Thursday, February 14, 2008

Loving India

I think a lot about why, exactly, I love India.

I've shooed away tiny, coal black children begging at my feet. I have ignored them, averted my eyes. I have denied pennies to a nearly blind man without fingers (leprosy). There are so many things I love here— the shy faces and smiles of the people I see on the street, the majestic temples, colorful markets, the exciting rail travel and generosity of strangers. I never know what a day will bring me. But if I let myself confront this, if I let my eyes open enough to the conditions around me so much of the time, will I be able to see anything else?

I see people on the side of the road constantly, sitting on burlap sacks with 20 small bananas or 200 lbs. of potatoes, or fresh bunches of coriander. I think about how hard they work, if they have ever owned shoes, and that, if they sell everything laid out on the sack or cart, they would not have enough to have the lunch I had. I see men with their cycle rickshaws and I know they often sleep on the small seats that barely fit two people, living with one set of clothes—a threadbare white t-shirt and longi (sarong) and sometimes a scarf.

Does it just make me feel good about my own comfortable life to see so much constant struggle and unrelenting hardship? Am I looking at Indians relatively (is that even possible?), or am I projecting and seeing them as beautiful in their dark-skinnedness, in their hard work. Are they noble savages, so pure in desire, so poor and dirty, the lines in their faces bottomless with meaning. Or are they just like all of us, doing what they can, with handfuls of sin, wanting more, never truly happy? Maybe I see them as good, as better, noble, because as I write this half of India lives on less in a year than I have in my wallet. Are they better in my eyes (but not so much that I would switch places—this is the essence of viewing the noble savage—so close to life, close to the earth, natural, so alive and real, but disgusting and raw, pitiful, sad, worth starting an NGO for to ease the guilt…)?

I had a couple of awful days. An ATM machine stole my card, and I have completed just ten percent of my travels—I need that card! The rain soaked my clothing as I tried, ultimately in vain, to have the bank retrieve and return my card.

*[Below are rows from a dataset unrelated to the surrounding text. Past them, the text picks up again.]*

(** * BaileysHelper: interactive-button helpers

    A shallow embedding of [src/helpers/buttons.ts] and of the
    [InteractiveValidationError] class of [src/types/validation.ts],
    together with the properties stated about them.

    The TypeScript functions work on untyped JavaScript values ([any]), so
    the embedding starts with a small model of those values and of the
    operators the helpers use on them: truthiness, [typeof], property read,
    [||], [ToString], [RegExp.prototype.test] and [JSON.stringify]. *)

From Stdlib Require Import ZArith Ascii String DecimalNat DecimalString.
From stdpp Require Import base option list strings gmap.

Local Open Scope Z_scope.
#[local] Set Warnings "-register-all".

(** ** JavaScript values *)

Module JS.

(** Strings are sequences of code units; a Rocq character stands for one
    code unit in the range U+0000..U+00FF.  Numbers are represented by
    their integral values and NaN, which is all the helpers can tell apart
    (they only test numbers for truthiness and print them); the printing
    below is that of the safe integers, of magnitude below [2^53], which
    print digit by digit.  The fields of an object are its own properties, kept
    in own-property order, because [JSON.stringify] prints them in that
    order; what an object does not define itself it inherits from
    [Object.prototype].  No value is a function. *)
Inductive value : Type :=
  | VUndefined
  | VNull
  | VBool (b : bool)
  | VNum (n : Z)
  | VNaN
  | VStr (s : string)
  | VObj (fields : list (string * value))
  | VArr (items : list value).

(** Exceptions raised by the language itself. *)
Inductive exn : Type :=
  | TypeError.

(** The outcome of evaluating an expression or calling a function. *)
Inductive completion (A : Type) : Type :=
  | Returns (a : A)
  | Throws (e : exn).

Arguments Returns {A} a.
Arguments Throws {A} e.

#[export] Instance completion_ret : MRet completion := fun A a => Returns a.

#[export] Instance completion_bind : MBind completion :=
  fun A B (k : A -> completion B) (c : completion A) =>
    match c with
    | Returns a => k a
    | Throws e => Throws e
    end.

(** [ToBoolean]. *)
Definition truthy (v : value) : bool :=
  match v with
  | VUndefined | VNull | VNaN => false
  | VBool b => b
  | VNum n => negb (n =? 0)
  | VStr s => negb (String.eqb s "")
  | VObj _ | VArr _ => true
  end.

Definition nullish (v : value) : bool :=
  match v with
  | VUndefined | VNull => true
  | _ => false
  end.

Definition typeof (v : value) : string :=
  match v with
  | VUndefined => "undefined"
  | VNull | VObj _ | VArr _ => "object"
  | VBool _ => "boolean"
  | VNum _ | VNaN => "number"
  | VStr _ => "string"
  end.

Definition is_string (v : value) : bool :=
  String.eqb (typeof v) "string".

Fixpoint lookup_field (k : string) (fs : list (string * value)) : value :=
  match fs with
  | [] => VUndefined
  | (k', v) :: fs' => if String.eqb k k' then v else lookup_field k fs'
  end.

(** [v.k] for the property names the helpers read.  None of them is
    defined on a built-in prototype, so on a primitive or an array the read
    yields [undefined]; on [undefined] and [null] it throws. *)
Definition get (v : value) (k : string) : completion value :=
  match v with
  | VUndefined | VNull => Throws TypeError
  | VObj fs => Returns (lookup_field k fs)
  | _ => Returns VUndefined
  end.

Notation "v .[ k ]" := (get v k) (at level 1, format "v .[ k ]").

(** [a || b], with [b] already evaluated (it is a literal or a plain value
    at every use). *)
Definition or_else (a b : value) : value :=
  if truthy a then a else b.

(** [a ?? b]. *)
Definition coalesce (a b : value) : value :=
  if nullish a then b else a.

(** [obj.k = v]: an existing property keeps its position, a new one is
    added last. *)
Fixpoint set_field (k : string) (v : value) (fs : list (string * value))
  : list (string * value) :=
  match fs with
  | [] => [(k, v)]
  | (k', v') :: fs' =>
      if String.eqb k k' then (k', v) :: fs' else (k', v') :: set_field k v fs'
  end.

(** [v === 'lit'] for a string literal. *)
Definition strict_eq_str (v : value) (lit : string) : bool :=
  match v with
  | VStr s => String.eqb s lit
  | _ => false
  end.

(** Decimal digits of an index or of an integral number, as a template
    literal and [ToString] print them. *)
Definition string_of_nat (n : nat) : string :=
  NilZero.string_of_uint (Nat.to_uint n).

Definition string_of_Z (n : Z) : string :=
  NilZero.string_of_int (Z.to_int n).

(** [k in fs], for the own properties of an object. *)
Definition has_own (k : string) (fs : list (string * value)) : bool :=
  existsb (fun kv => String.eqb (fst kv) k) fs.

(** The values of a list of completions, evaluated from left to right. *)
Fixpoint all_of {A : Type} (cs : list (completion A)) : completion (list A) :=
  match cs with
  | [] => Returns []
  | c :: cs' => x ← c; xs ← all_of cs'; Returns (x :: xs)
  end.

(** [ToString].  An object is converted by its [toString] method and,
    failing that, by its [valueOf] method.  The [toString] inherited from
    [Object.prototype] prints [[object Object]].  An own property named
    [toString] hides it and is no function, so it is skipped; [valueOf],
    own or inherited, then yields no primitive either, and the conversion
    throws a [TypeError].  An array prints its items separated by commas,
    converting each in turn, with [undefined] and [null] items printed as
    nothing. *)
Fixpoint to_string (v : value) : completion string :=
  match v with
  | VUndefined => Returns "undefined"
  | VNull => Returns "null"
  | VBool b => Returns (if b then "true" else "false")
  | VNum n => Returns (string_of_Z n)
  | VNaN => Returns "NaN"
  | VStr s => Returns s
  | VObj fields =>
      if has_own "toString" fields then Throws TypeError
      else Returns "[object Object]"
  | VArr items =>
      parts ←
        all_of
          (List.map (fun x => if nullish x then Returns "" else to_string x)
             items);
      Returns (String.concat "," parts)
  end.

(** *** Arrays *)

Definition isArray (v : value) : bool :=
  match v with
  | VArr _ => true
  | _ => false
  end.

(** [Array.prototype.forEach] with a callback that updates a state (here
    the list that the callback pushes to).  The callback receives the item
    and its index. *)
Fixpoint forEach_from {S : Type} (f : value -> nat -> S -> completion S)
    (index : nat) (items : list value) (s : S) : completion S :=
  match items with
  | [] => Returns s
  | x :: items' =>
      s' ← f x index s;
      forEach_from f (Datatypes.S index) items' s'
  end.

(** [arr.forEach(f)]: reading [forEach] off [undefined] or [null] throws,
    and on any other value that is not an array the property is
    [undefined], so that the call throws. *)
Definition forEach {S : Type} (arr : value)
    (f : value -> nat -> S -> completion S) (s : S) : completion S :=
  match arr with
  | VArr items => forEach_from f 0%nat items s
  | _ => Throws TypeError
  end.

Fixpoint map_items {A : Type} (f : value -> completion A) (items : list value)
  : completion (list A) :=
  match items with
  | [] => Returns []
  | x :: items' => y ← f x; ys ← map_items f items'; Returns (y :: ys)
  end.

(** [arr.map(f)], which throws on a non-array for the same reasons. *)
Definition array_map (arr : value) (f : value -> completion value)
  : completion (list value) :=
  match arr with
  | VArr items => map_items f items
  | _ => Throws TypeError
  end.

(** *** [JSON.stringify] *)

Definition dquote : string := String (ascii_of_nat 34) EmptyString.
Definition backslash : string := String (ascii_of_nat 92) EmptyString.

Definition hex_digit (n : nat) : string :=
  String.substring n 1 "0123456789abcdef".

(** One code unit of a quoted string. *)
Definition escape_unit (c : ascii) : string :=
  let n := nat_of_ascii c in
  if (n =? 34)%nat then backslash +:+ dquote
  else if (n =? 92)%nat then backslash +:+ backslash
  else if (n =? 8)%nat then backslash +:+ "b"
  else if (n =? 9)%nat then backslash +:+ "t"
  else if (n =? 10)%nat then backslash +:+ "n"
  else if (n =? 12)%nat then backslash +:+ "f"
  else if (n =? 13)%nat then backslash +:+ "r"
  else if (n <? 32)%nat then
    backslash +:+ "u00" +:+ hex_digit (n / 16) +:+ hex_digit (n mod 16)
  else String c EmptyString.

Fixpoint escape (s : string) : string :=
  match s with
  | EmptyString => EmptyString
  | String c s' => escape_unit c +:+ escape s'
  end.

Definition quote (s : string) : string := dquote +:+ escape s +:+ dquote.

(** The text of a value, or [None] where [JSON.stringify] yields
    [undefined].  An [undefined] item of an array prints as [null]; a field
    whose value is [undefined] is left out. *)
Fixpoint serialize (v : value) : option string :=
  match v with
  | VUndefined => None
  | VNull => Some "null"
  | VBool b => Some (if b then "true" else "false")
  | VNum n => Some (string_of_Z n)
  | VNaN => Some "null"
  | VStr s => Some (quote s)
  | VArr items =>
      Some ("[" +:+
            String.concat ","
              (List.map (fun x => default "null" (serialize x)) items)
            +:+ "]")
  | VObj fields =>
      Some ("{" +:+
            String.concat ","
              (List.flat_map
                 (fun kv => match serialize (snd kv) with
                            | Some t => [quote (fst kv) +:+ ":" +:+ t]
                            | None => []
                            end) fields)
            +:+ "}")
  end.

Definition JSON_stringify (v : value) : value :=
  match serialize v with
  | Some t => VStr t
  | None => VUndefined
  end.

End JS.

(** ** Regular expressions

    The fragment needed for the phone pattern: character ranges,
    concatenation, alternation, bounded repetition.  Matching is by
    derivatives and decides whether the whole input belongs to the
    language, which is what a pattern anchored by [^] and [$] tests. *)

Module Regex.

Inductive regex : Type :=
  | Never
  | Empty
  | Range (lo hi : ascii)
  | Cat (r s : regex)
  | Or (r s : regex).

Definition Char (c : ascii) : regex := Range c c.

(** [r?] *)
Definition Opt (r : regex) : regex := Or r Empty.

Fixpoint Power (r : regex) (n : nat) : regex :=
  match n with
  | O => Empty
  | S n' => Cat r (Power r n')
  end.

(** [r{lo,hi}] *)
Definition Repeat (r : regex) (lo hi : nat) : regex :=
  Cat (Power r lo) (Power (Opt r) (hi - lo)).

Fixpoint nullable (r : regex) : bool :=
  match r with
  | Never => false
  | Empty => true
  | Range _ _ => false
  | Cat r s => nullable r && nullable s
  | Or r s => nullable r || nullable s
  end.

Definition in_range (lo hi c : ascii) : bool :=
  (nat_of_ascii lo <=? nat_of_ascii c)%nat
  && (nat_of_ascii c <=? nat_of_ascii hi)%nat.

Definition cat (r s : regex) : regex :=
  match r with
  | Never => Never
  | Empty => s
  | _ => Cat r s
  end.

Definition or (r s : regex) : regex :=
  match r, s with
  | Never, _ => s
  | _, Never => r
  | _, _ => Or r s
  end.

Fixpoint deriv (c : ascii) (r : regex) : regex :=
  match r with
  | Never | Empty => Never
  | Range lo hi => if in_range lo hi c then Empty else Never
  | Cat r s =>
      or (cat (deriv c r) s) (if nullable r then deriv c s else Never)
  | Or r s => or (deriv c r) (deriv c s)
  end.

Fixpoint matches (r : regex) (s : string) : bool :=
  match s with
  | EmptyString => nullable r
  | String c s' => matches (deriv c r) s'
  end.

(** The language of an expression, to state what [matches] decides. *)
Inductive lang : regex -> string -> Prop :=
  | lang_Empty : lang Empty EmptyString
  | lang_Range (lo hi c : ascii) :
      in_range lo hi c = true -> lang (Range lo hi) (String c EmptyString)
  | lang_Cat (r s : regex) (u v : string) :
      lang r u -> lang s v -> lang (Cat r s) (u +:+ v)
  | lang_Or_l (r s : regex) (u : string) : lang r u -> lang (Or r s) u
  | lang_Or_r (r s : regex) (u : string) : lang s u -> lang (Or r s) u.

(** [/^r$/.test(v)]: the argument is converted to a string first, and
    the call throws when the conversion does. *)
Definition test (r : regex) (v : JS.value) : JS.completion bool :=
  match JS.to_string v with
  | JS.Returns s => JS.Returns (matches r s)
  | JS.Throws e => JS.Throws e
  end.

End Regex.

Import JS.

(** ** [getButtonType] *)

Definition getButtonType (button : value) : completion value :=
  if negb (truthy button) || negb (String.eqb (typeof button) "object")
  then Returns (VStr "quick_reply")
  else
    type ← button.["type"];
    if truthy type then button.["type"] else
    url ← button.["url"];
    if truthy url then Returns (VStr "cta_url") else
    copyText ← button.["copyText"];
    if truthy copyText then Returns (VStr "cta_copy") else
    phoneNumber ← button.["phoneNumber"];
    if truthy phoneNumber then Returns (VStr "cta_call") else
    catalogLink ← button.["catalogLink"];
    if truthy catalogLink then Returns (VStr "cta_catalog") else
    reminderText ← button.["reminderText"];
    if truthy reminderText then Returns (VStr "cta_reminder") else
    reminderId ← button.["reminderId"];
    if truthy reminderId then Returns (VStr "cta_cancel_reminder") else
    addressId ← button.["addressId"];
    if truthy addressId then Returns (VStr "address_message") else
    options ← button.["options"];
    if truthy options then Returns (VStr "single_select") else
    Returns (VStr "quick_reply").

As I originally wrote these notes on paper, I could see a woman that had just asked me for money walk away. She was begging, and probably belongs to an owner, who promises her flimsy shelter and regular meals of rice for the small coins she can take in. Her left arm is severely burned, so bad that it is permanently bent at the elbow. Her fingerless and thumbless hand is useless. A dirty toddler with hair that may have never been washed followed behind her, and when s/he was too slow, she stuck a finger in the child's dreaded hair and pulled. The begging woman carried a piece of paper showing proof of her HIV positive status as tested by the Orissa state government counseling and testing services.

I am not responsible for her, but my bad day felt like a joke. Was it really bad? I had cried about my day, about the frustration of dealing with a government-run bank in India. My clothes were mostly dry by the time I wrote about this, and I will arrange to have a new card sent (at Visa's expense) to an upcoming destination. This isn't a problem, it is an inconvenience.

Have I had real problems? The kind I see everyday here? Is this why I love India? Is it like an amusement park of extreme poverty and I get to go home at the end of the year and take a hot shower and drink clean tap water and order a pizza while a movie downloads on my computer, and sleep in a comfortable bed? I don't know, really. Of course I don't feel I'm patronizing Indians by visiting the country, but I catch myself, and this is embarrassing to admit, being grateful that I get to leave, that I can again go back to living as if these things don't happen in the world I live in. I'm only a visitor.

Am I doing anything for anyone? I guess I'm not obligated, but am I making it worse? Is it ridiculous for me to think I could do something to help? Is it pretentious to think some of the people I see need help? Are there ways to give that are genuine? Am I looking to feel like a saint, to relieve some of the stress I feel seeing people with so little? I have no idea.